The Upper West Regional Department of Agriculture has stepped up sensitisation of farmers in the area, to modern crop cultivation, to increase yield, ahead of the 2022/2023 planting season.
The Regional Director of Agriculture, Mr Emmanuel Sasu Yeboah, who announced this, said that according to report from the meteorological service, “the rains were expected to be consistent enough throughout the year to support crop production.”
He explained that “we do not dwell mainly on the rainfall pattern. We have other things we do as a department such as sensitisation of farmers on the cropping season, to ensure that planting or cultivation was well planned, for high yield”.
Mr Yeboah in an interview with the Ghanaian Times in Wa, on Wednesday, said staff of the department would be deployed to educate farmers on the weather pattern and crop cultivation.
“Farming is about strategic planning. We cannot plant all the crops together because some of them take longer time to grow, others need more rain to do well whilst others need less rains”, he said.
He said although the rain had not been consistent since its inception in February, people living in low-lying areas and valleys in the Wa East and Daffiamah-Bussie-Issah Districts, among others had started cultivation.
Mr Yeboah said that they have cultivated rice and leafy vegetables because of the nature of the land, adding that the area retained enough moisture from just a few rain falls, it was advisable for farmers to start cultivation earlier than other areas.
“When we delay education, most farmers are eager to begin cultivation the moment the first or second rain sets. Cereal crops such as maize, millet and sorghum need consistent rain to do well, so we advise them to allow the rain to stabilise”, he said.

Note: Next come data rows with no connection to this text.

(** The line printed for a malformed line is the line as read, less its
    trailing CR and LF. *)
Lemma parse_line_bad raw line :
  parse_line raw = Bad line → line = rtrim is_crlf (cstr raw) ∧ line ≠ [].
Proof.
  unfold parse_line. destruct (rtrim is_crlf (cstr raw)) as [|c l]; [done|].
  destruct (sscanf_line (c :: l)) as [[n p] f].
  destruct (negb (n =? 2)%Z); [|done]. by intros [= <-].
Qed.

Lemma main_loop_blank raw raws w :
  parse_line raw = Blank → main_loop (raw :: raws) w = main_loop raws w.
Proof.
  intros H. rewrite main_loop_cons, process_line_parse, H. simpl.
  by destruct (main_loop raws w).
Qed.

Lemma summary_app out1 out2 :
  summary (out1 ++ out2) =
    mkSummary (attempted (summary out1) + attempted (summary out2))
              (succeeded (summary out1) + succeeded (summary out2))
              (failed (summary out1) + failed (summary out2)).
Proof. unfold summary. simpl. by rewrite !filter_app, !length_app. Qed.

End ManifestFacts.

Module EngineFacts.
Import Libc LibcSpec LibcFacts CStringFacts StdioSpec.
Import MultiStub MultiStubSpec MkpathFacts ManifestSpec CopyFacts ManifestFacts.

Lemma chunk_pos : 0 < 8192.
Proof. apply Nat.ltb_lt. vm_compute. reflexivity. Qed.

Lemma R_FAILED_IoError : R_FAILED IoError = true.
Proof. apply R_FAILED_libnx. Qed.

Lemma R_FAILED_NotFound : R_FAILED NotFound = true.
Proof. apply R_FAILED_libnx. Qed.

Lemma listPath_eq : snprintf 128 (lit "romfs:/" ++ FILELIST) = lit "romfs:/filelist.txt".
Proof. reflexivity. Qed.

Lemma main_mounted romfs_rc pad w list :
  R_FAILED romfs_rc = false →
  w_files w !! lit "romfs:/filelist.txt" = Some list →
  main romfs_rc pad w =
    (0%Z,
     (main_loop (fgets_all 768 list) (set_open (S (w_open w)) w)).1
       ++ [EvPressPlus] ++ pad_loop pad,
     fclose (main_loop (fgets_all 768 list) (set_open (S (w_open w)) w)).2).
Proof.
  intros Hrc Hl. unfold main. rewrite Hrc, listPath_eq.
  unfold fopen_rb. rewrite Hl. by destruct (main_loop _ _).
Qed.

Lemma summary_pad_loop pad : summary (pad_loop pad) = mkSummary 0 0 0.
Proof.
  induction pad as [|k pad IH]; [done|]. simpl.
  destruct (negb _); [done|]. unfold summary in *. simpl.
  rewrite !filter_cons_False by done. exact IH.
Qed.

Lemma copyFile_src_open srcPath dstPath w src :
  w_files w !! srcPath = Some src →
  copyFile srcPath dstPath w =
    let w0 := set_open (S (w_open w)) w in
    match fopen_wb dstPath (ensure_dir dstPath w0) with
    | (None, w2) => (IoError, fclose w2)
    | (Some dst, w2) =>
        copy_loop (fread_all 8192 (after_wb srcPath dstPath src)) dst w2
    end.
Proof. intros H. unfold copyFile, fopen_rb. by rewrite H. Qed.

Lemma after_wb_ne p p' f : p ≠ p' → after_wb p p' f = f.
Proof. intros H. unfold after_wb. by rewrite bool_decide_eq_false_2. Qed.

(** The source of an entry is not its destination: the one is spelled
    with [romfs:/], the other with [/roms/]. *)
Lemma srcPath_dstPath_ne platform filename :
  srcPath_of filename ≠ dstPath_of platform filename.
Proof. done. Qed.

Lemma after_wb_entry platform filename f :
  after_wb (srcPath_of filename) (dstPath_of platform filename) f = f.
Proof. apply after_wb_ne, srcPath_dstPath_ne. Qed.

Lemma copyFile_src_missing srcPath dstPath w :
  w_files w !! srcPath = None → copyFile srcPath dstPath w = (NotFound, w).
Proof. intros H. unfold copyFile, fopen_rb. by rewrite H. Qed.

Lemma fopen_rb_some p w f w0 :
  fopen_rb p w = (Some f, w0) →
  w_files w !! p = Some f ∧ w0 = set_open (S (w_open w)) w.
Proof. unfold fopen_rb. destruct (w_files w !! p); by intros [= <- <-]. Qed.

Lemma main_loop_entry raw raws w platform filename rc w1 :
  parse_line raw = Entry platform filename →
  copyFile (srcPath_of filename) (dstPath_of platform filename) w = (rc, w1) →
  main_loop (raw :: raws) w =
    (EvCopying (srcPath_of filename) (dstPath_of platform filename)
       :: (if R_FAILED rc then EvCopyFailed rc else EvDone)
       :: (main_loop raws w1).1,
     (main_loop raws w1).2).
Proof.
  intros Hp Hc. by rewrite main_loop_cons, process_line_parse, Hp; simpl; rewrite Hc.
Qed.

Lemma ensure_dir_mkpath dstPath w :
  length dstPath ≤ 1023 →
  ensure_dir dstPath w = (mkpath (dirname dstPath) w).2.
Proof.
  intros Hl. unfold ensure_dir, dirname. rewrite (firstn_all2 dstPath) by lia.
  by destruct (last_slash dstPath).
Qed.

(** Claim C2.  A short write aborts the copy of that one file.  Take a
    manifest line that parses to an entry whose source and destination
    both open, and let [buf] be the first chunk for which [fwrite] does
    not return the number of bytes read: for the chunks before it,
    [pre], every call returned the length of its chunk.  Then [copyFile]
    answers the I/O error and every stream it opened is closed again
    ([w_open] is back at its value).  The destination is still there and
    holds exactly what the medium took of the chunks up to and including
    [buf], which is less than the source holds: nothing of it is taken
    back, and the chunks after [buf] are never written.  No other file is
    touched, and the loop prints "Copy failed" and goes on with the lines
    that follow. *)
Theorem short_write_aborts_entry raw raws w platform filename src w0 dst w2
    pre buf post :
  parse_line raw = Entry platform filename →
  fopen_rb (srcPath_of filename) w = (Some src, w0) →
  fopen_wb (dstPath_of platform filename)
           (ensure_dir (dstPath_of platform filename) w0) = (Some dst, w2) →
  fread_all 8192 src = pre ++ buf :: post →
  (∀ j b, pre !! j = Some b →
          (fwrite b dst (fwrites (take j pre) dst w2)).1 = length b) →
  (fwrite buf dst (fwrites pre dst w2)).1 ≠ length buf →
  ∃ w3,
    copyFile (srcPath_of filename) (dstPath_of platform filename) w = (IoError, w3)
    ∧ w_open w3 = w_open w
    ∧ w_files w3 !! dstPath_of platform filename
      = Some (stored (w_quota w2) (pre ++ [buf]))
    ∧ length (stored (w_quota w2) (pre ++ [buf])) < length src
    ∧ (∀ p, p ≠ dstPath_of platform filename → w_files w3 !! p = w_files w !! p)
    ∧ main_loop (raw :: raws) w =
        (EvCopying (srcPath_of filename) (dstPath_of platform filename)
           :: EvCopyFailed IoError :: (main_loop raws w3).1,
         (main_loop raws w3).2).
Proof.
  intros Hparse Hsrc Hdst Hchunks Hpre Hshort.
  apply fopen_rb_some in Hsrc as [Hsrc ->].
  pose proof (copy_loop_stop pre buf post dst w2 Hpre Hshort) as Hrun.
  pose proof Hdst as Hdst'.
  apply fopen_wb_some in Hdst' as (-> & _ & _ & Hf2 & _ & Ho2 & _).
  set (d := dstPath_of platform filename) in *.
  set (w3 := fclose (fclose (fwrites (pre ++ [buf]) d w2))) in *.
  destruct (fwrites_store (pre ++ [buf]) d w2) as (_ & Ho3 & _ & Hf3 & Hold3).
  assert (copyFile (srcPath_of filename) d w = (IoError, w3)) as Hcopy.
  { rewrite (copyFile_src_open _ _ _ src) by done. cbn zeta.
    rewrite Hdst. unfold d. by rewrite after_wb_entry, Hchunks. }
  exists w3. split; [done|]. split.
  { cbn [w3 fclose set_open w_open]. rewrite Ho3, Ho2, ensure_dir_open. done. }
  split.
  { cbn [w3 fclose set_open w_files]. rewrite (Hold3 []); [done|].
    by rewrite Hf2, lookup_insert_eq. }
  split.
  { destruct (fwrite_short_lost _ _ _ Hshort) as (q & Hq & Hlt).
    destruct (fwrites_store pre d w2) as (_ & _ & Hq3 & _). rewrite Hq3 in Hq.
    assert (w_quota w2 !! length pre = Some q) as Hq'.
    { rewrite <- Hq. destruct (drop (length pre) (w_quota w2)) as [|q0 qs] eqn:E.
      - rewrite <- (Nat.add_0_r (length pre)), <- lookup_drop, E. done.
      - rewrite <- (Nat.add_0_r (length pre)), <- lookup_drop, E. done. }
    assert (length (concat (pre ++ [buf])) ≤ length src) as Hle.
    { rewrite <- (fread_all_concat 8192 src) by apply chunk_pos.
      rewrite Hchunks, !concat_app, !length_app. cbn [concat].
      rewrite app_nil_r, !length_app. lia. }
    pose proof (stored_short (w_quota w2) (pre ++ [buf]) (length pre) buf q) as Hs.
    rewrite lookup_app_r, Nat.sub_diag in Hs by lia.
    specialize (Hs eq_refl Hq' Hlt). lia. }
  split.
  { intros p Hp. cbn [w3 fclose set_open w_files]. rewrite Hf3 by done.
    rewrite Hf2, lookup_insert_ne by done.
    by rewrite ensure_dir_files. }
  rewrite (main_loop_entry _ _ _ _ _ _ _ Hparse Hcopy).
  by rewrite R_FAILED_IoError.
Qed.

Mr Yeboah stated that the department was working through farmer-based organisations (FBOs) to educate farmers on best agriculture practices.
He said the department did not have adequate number of extension officers in the region, and decide to work with the FBOs.
Mr Yeboah said the department had also employed the radio as a communication channel to share information on agriculture with farmers.
“This kind of interaction helps to address problems such as when to cultivate what, how to produce aflatoxins-free cereals and how and when to harvest what crop in order to reduce post-harvest loses”, he said.